And here's the transcription of the chat:
RVB: Hello, everyone. This is Rik from Neo and here we are again recording another episode for our podcast. Tonight I've got a wonderful guest from all the way over in Greece. It's the ever so lovely, Chris Gioran. Hi, Chris.
CG: Hi, Rik.
RVB: Good to have you on the podcast.
CG: It's good to be here.
RVB: Chris, most people won't know you, at least not-- they might know your work but they may not know you as a person, so would you mind introducing yourself?
CG: Sure. I'm Chris Gioran. I come from Athens, Greece. I'm a software engineer and I have been in the boiler room of Neo4j working in the kernel, deep within-- very close to a disk for the past four years - four years and something now. I've been in the kernel team since pretty much the beginning, and I've also moved over occasionally to the HA component, and I'm currently one of the two primary authors of the current HA offering when we moved from Zookeeper to HA, to PAXOS, basically.
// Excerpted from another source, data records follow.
(** * Finbrain front end: the API utilities and the investment application

    A shallow embedding of the browser-side code of the repository:
    - the API file: the constant [API_BASE], the class [InvestmentAPI]
      ([call] and its wrappers) and the class [APIUtils] (formatters,
      [formDataToObject], [validateFormData] and the helpers that change the
      page);
    - [app.js]: of the class [InvestmentApp], the tab switch of [setupTabs],
      the five form handlers, the five display functions and
      [drawGoalChart].

    JavaScript numbers are IEEE 754 binary64 values, modelled by
    [spec_float] at precision 53 and maximal exponent 1024; strings are
    modelled by their UTF-8 bytes; objects used as maps are [gmap]s with the
    prototype flag that [__proto__] can clear; the page, the console and the
    network are an explicit state threaded through a state-and-exception
    monad, in which an [async] function is a computation that returns or
    throws.

    The built-in functions the code calls are modelled after their
    standards: [Number(s)], [isNaN], [parseFloat], [Number::toString] and
    [toFixed] after ECMAScript, [Intl.NumberFormat] for [zh-TW] after
    ECMA-402 with the symbols of that locale, [response.ok] after Fetch.  The
    messages of the errors the engine itself throws are worded as V8 words
    them.  The charting library is represented by the data a chart is
    created with. *)

From Stdlib Require Import ZArith String Ascii List Bool Lia DecimalString.
From Stdlib Require Import Floats.SpecFloat.
From stdpp Require Import gmap strings list fin_maps.

Set Warnings "-register-all".
Open Scope string_scope.

(** ** Numbers: IEEE 754 binary64 *)

Module Num.

Definition prec : Z := 53.
Definition emax : Z := 1024.

Definition NaN : spec_float := S754_nan.
Definition zero : spec_float := S754_zero false.

Definition add : spec_float -> spec_float -> spec_float := SFadd prec emax.
Definition sub : spec_float -> spec_float -> spec_float := SFsub prec emax.
Definition mul : spec_float -> spec_float -> spec_float := SFmul prec emax.
Definition abs : spec_float -> spec_float := SFabs.
Definition gtb (x y : spec_float) : bool := SFltb y x.
Definition leb : spec_float -> spec_float -> bool := SFleb.

Definition is_nan (x : spec_float) : bool :=
  match x with S754_nan => true | _ => false end.

Definition is_zero (x : spec_float) : bool :=
  match x with S754_zero _ => true | _ => false end.

(** The quotient [n / d] of two positive integers, rounded to nearest,
    ties to even.  The dividend is shifted so that the integer quotient
    has at least [prec + 2] bits; the remainder gives the rounding
    location. *)
Definition of_ratio (neg : bool) (n d : positive) : spec_float :=
  let s := Z.max 0 (prec + 2 + Zpos (digits2_pos d) - Zpos (digits2_pos n)) in
  let '(q, r) := Z.div_eucl (Z.shiftl (Zpos n) s) (Zpos d) in
  binary_round_aux prec emax neg q (- s) (new_location (Zpos d) r).

(** The decimal [m * 10^e], correctly rounded; [neg] is the sign. *)
Definition of_decimal (neg : bool) (m : Z) (e : Z) : spec_float :=
  match m with
  | Zpos p =>
      if (0 <=? e)%Z
      then of_ratio neg (p * Z.to_pos (10 ^ e)) 1
      else of_ratio neg p (Z.to_pos (10 ^ (- e)))
  | _ => S754_zero neg
  end.

Definition of_Z (z : Z) : spec_float :=
  of_decimal (z <? 0)%Z (Z.abs z) 0.

(** The canonical representative of a finite value. *)
Definition normalize (x : spec_float) : spec_float :=
  match x with
  | S754_finite s m e => binary_round prec emax s m e
  | _ => x
  end.

(** The exact value of a finite positive float [m * 2^e] as a fraction. *)
Definition ratio_of (m : positive) (e : Z) : Z * Z :=
  if (0 <=? e)%Z then (Zpos m * 2 ^ e, 1)%Z else (Zpos m, 2 ^ (- e))%Z.

(** [floor (num / den * 10^k)] *)
Definition floor_scaled (num den : Z) (k : Z) : Z :=
  if (0 <=? k)%Z then (num * 10 ^ k / den)%Z else (num / (den * 10 ^ (- k)))%Z.

(** [round (num / den * 10^f)], ties upwards (the value is non-negative). *)
Definition round_half_up_scaled (num den : Z) (f : Z) : Z :=
  ((2 * num * 10 ^ f + den) / (2 * den))%Z.

End Num.

(** ** Characters and decimal digits *)

Definition hex_digit_of_ascii (c : ascii) : option Z :=
  let n := Z.of_nat (nat_of_ascii c) in
  if ((48 <=? n) && (n <=? 57))%Z then Some (n - 48)%Z
  else if ((65 <=? n) && (n <=? 70))%Z then Some (n - 55)%Z
  else if ((97 <=? n) && (n <=? 102))%Z then Some (n - 87)%Z
  else None.

Definition radix_digit (radix : Z) (c : ascii) : option Z :=
  match hex_digit_of_ascii c with
  | Some d => if (d <? radix)%Z then Some d else None
  | None => None
  end.

(** Decimal numeral of a non-negative integer. *)
Definition string_of_Z (z : Z) : string :=
  NilZero.string_of_uint (N.to_uint (Z.to_N z)).

(** The longest prefix of digits in [radix], as (number of digits, value,
    rest of the string). *)
Fixpoint take_digits (radix : Z) (s : string) (count : nat) (acc : Z) : nat * Z * string :=
  match s with
  | String c r =>
      match radix_digit radix c with
      | Some d => take_digits radix r (S count) (acc * radix + d)%Z
      | None => (count, acc, s)
      end
  | EmptyString => (count, acc, s)
  end.

Fixpoint repeat_string (n : nat) (s : string) : string :=
  match n with
  | O => ""
  | S n' => s ++ repeat_string n' s
  end.

(** ** White space (ECMAScript [StrWhiteSpaceChar], on UTF-8 bytes) *)

Definition is_ascii_space (c : ascii) : bool :=
  let n := nat_of_ascii c in
  (n =? 9)%nat || (n =? 10)%nat || (n =? 11)%nat || (n =? 12)%nat
  || (n =? 13)%nat || (n =? 32)%nat.

(** Third byte of a white-space character whose first bytes are E2 80:
    U+2000..U+200A, U+2028, U+2029, U+202F. *)
Definition is_e2_80_space (n : nat) : bool :=
  ((128 <=? n)%nat && (n <=? 138)%nat) || (n =? 168)%nat || (n =? 169)%nat
  || (n =? 175)%nat.

(** Drops the white space at the start of a string. *)
Fixpoint trim_start (s : string) : string :=
  match s with
  | String c r =>
      if is_ascii_space c then trim_start r
      else
        match nat_of_ascii c, r with
        | 194, String c2 r2 =>
            if (nat_of_ascii c2 =? 160)%nat then trim_start r2 else s
        | 225, String c2 (String c3 r3) =>
            if ((nat_of_ascii c2 =? 154) && (nat_of_ascii c3 =? 128))%nat
            then trim_start r3 else s
        | 226, String c2 (String c3 r3) =>
            if ((nat_of_ascii c2 =? 128)%nat && is_e2_80_space (nat_of_ascii c3))
               || ((nat_of_ascii c2 =? 129) && (nat_of_ascii c3 =? 159))%nat
            then trim_start r3 else s
        | 227, String c2 (String c3 r3) =>
            if ((nat_of_ascii c2 =? 128) && (nat_of_ascii c3 =? 128))%nat
            then trim_start r3 else s
        | 239, String c2 (String c3 r3) =>
            if ((nat_of_ascii c2 =? 187) && (nat_of_ascii c3 =? 191))%nat
            then trim_start r3 else s
        | _, _ => s
        end
  | EmptyString => s
  end.

(** The same on the reversed list of bytes, for the end of a string. *)
Fixpoint trim_start_rev (l : list ascii) : list ascii :=
  match l with
  | c :: r =>
      if is_ascii_space c then trim_start_rev r
      else
        match r with
        | c2 :: r2 =>
            if ((nat_of_ascii c2 =? 194) && (nat_of_ascii c =? 160))%nat
            then trim_start_rev r2
            else
              match r2 with
              | c1 :: r3 =>
                  let n1 := nat_of_ascii c1 in
                  let n2 := nat_of_ascii c2 in
                  let n3 := nat_of_ascii c in
                  if ((n1 =? 225) && (n2 =? 154) && (n3 =? 128))%nat
                     || ((n1 =? 226)%nat && (n2 =? 128)%nat && is_e2_80_space n3)
                     || ((n1 =? 226) && (n2 =? 129) && (n3 =? 159))%nat
                     || ((n1 =? 227) && (n2 =? 128) && (n3 =? 128))%nat
                     || ((n1 =? 239) && (n2 =? 187) && (n3 =? 191))%nat
                  then trim_start_rev r3 else l
              | [] => l
              end
        | [] => l
        end
  | [] => l
  end.

Definition trim_end (s : string) : string :=
  string_of_list_ascii (rev (trim_start_rev (rev (list_ascii_of_string s)))).

Definition trim (s : string) : string := trim_end (trim_start s).

(** ** Numeric strings (ECMAScript [StringToNumber] and [parseFloat]) *)

Fixpoint strip_prefix (p s : string) : option string :=
  match p, s with
  | EmptyString, _ => Some s
  | String a p', String b s' => if Ascii.eqb a b then strip_prefix p' s' else None
  | String _ _, EmptyString => None
  end.

(** An [ExponentPart] at the start of [s]: its value and what follows it.
    Without a well-formed exponent nothing is consumed. *)
Definition scan_exponent (s : string) : Z * string :=
  match s with
  | String c r =>
      if Ascii.eqb c "e" || Ascii.eqb c "E" then
        let '(neg, r1) :=
          match r with
          | String "+" r' => (false, r')
          | String "-" r' => (true, r')
          | _ => (false, r)
          end in
        match take_digits 10 r1 0 0 with
        | (O, _, _) => (0%Z, s)
        | (_, v, rest) => (if neg then (- v)%Z else v, rest)
        end
      else (0%Z, s)
  | EmptyString => (0%Z, s)
  end.

(** The longest prefix of [s] that is a [StrUnsignedDecimalLiteral]: its
    value with sign [neg], and the rest of [s]. *)
Definition scan_unsigned_decimal (neg : bool) (s : string) : option (spec_float * string) :=
  match strip_prefix "Infinity" s with
  | Some rest => Some (S754_infinity neg, rest)
  | None =>
      let '(n1, v1, r1) := take_digits 10 s 0 0 in
      let mantissa :=
        match r1 with
        | String "." r =>
            let '(n2, v2, r2) := take_digits 10 r 0 v1 in
            match n1, n2 with
            | O, O => None
            | _, _ => Some (v2, n2, r2)
            end
        | _ =>
            match n1 with
            | O => None
            | _ => Some (v1, O, r1)
            end
        end in
      match mantissa with
      | Some (m, frac, r) =>
          let '(ex, rest) := scan_exponent r in
          Some (Num.of_decimal neg m (ex - Z.of_nat frac), rest)
      | None => None
      end
  end.

(** The longest prefix of [s] that is a [StrDecimalLiteral]. *)
Definition scan_decimal (s : string) : option (spec_float * string) :=
  match s with
  | String "+" r => scan_unsigned_decimal false r
  | String "-" r => scan_unsigned_decimal true r
  | _ => scan_unsigned_decimal false s
  end.

(** A [NonDecimalIntegerLiteral]: [0x], [0o] or [0b] and digits. *)
Definition non_decimal_radix (s : string) : option (Z * string) :=
  match s with
  | String "0" (String c r) =>
      if Ascii.eqb c "x" || Ascii.eqb c "X" then Some (16%Z, r)
      else if Ascii.eqb c "o" || Ascii.eqb c "O" then Some (8%Z, r)
      else if Ascii.eqb c "b" || Ascii.eqb c "B" then Some (2%Z, r)
      else None
  | _ => None
  end.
RVB: Chris, how did you get to Neo4j? Can you tell us a little bit of the history there?
CG: Sure. When I was fresh out of university, one of my primary research interests was databases as an undergraduate and I worked a bit in the industry - working as a database optimizer, I guess. I was working with relational databases trying to make them work faster, especially because most of the ORM solutions, like Object Relational Mapping solutions that people used to create websites, are not that efficient with the SQL they produce. And being into databases, being really into software engineering and Java, I started looking into the NOSQL solutions that were popping up at that time, and Neo4j drew my attention because it was written in Java and it was - and it still is of course - a true ACID database and I really wanted to get into the actual implementation of the thing instead of just being a user. So I started reading the source code and I wrote the page describing how Neo4j manages its transactional aspects, how it stores information to the disk, how it ensures locking, isolation, all the good things that we've come to expect from databases.
RVB: You were not working for Neo at the time, right?
CG: No, no.
RVB: You were just a community member, right?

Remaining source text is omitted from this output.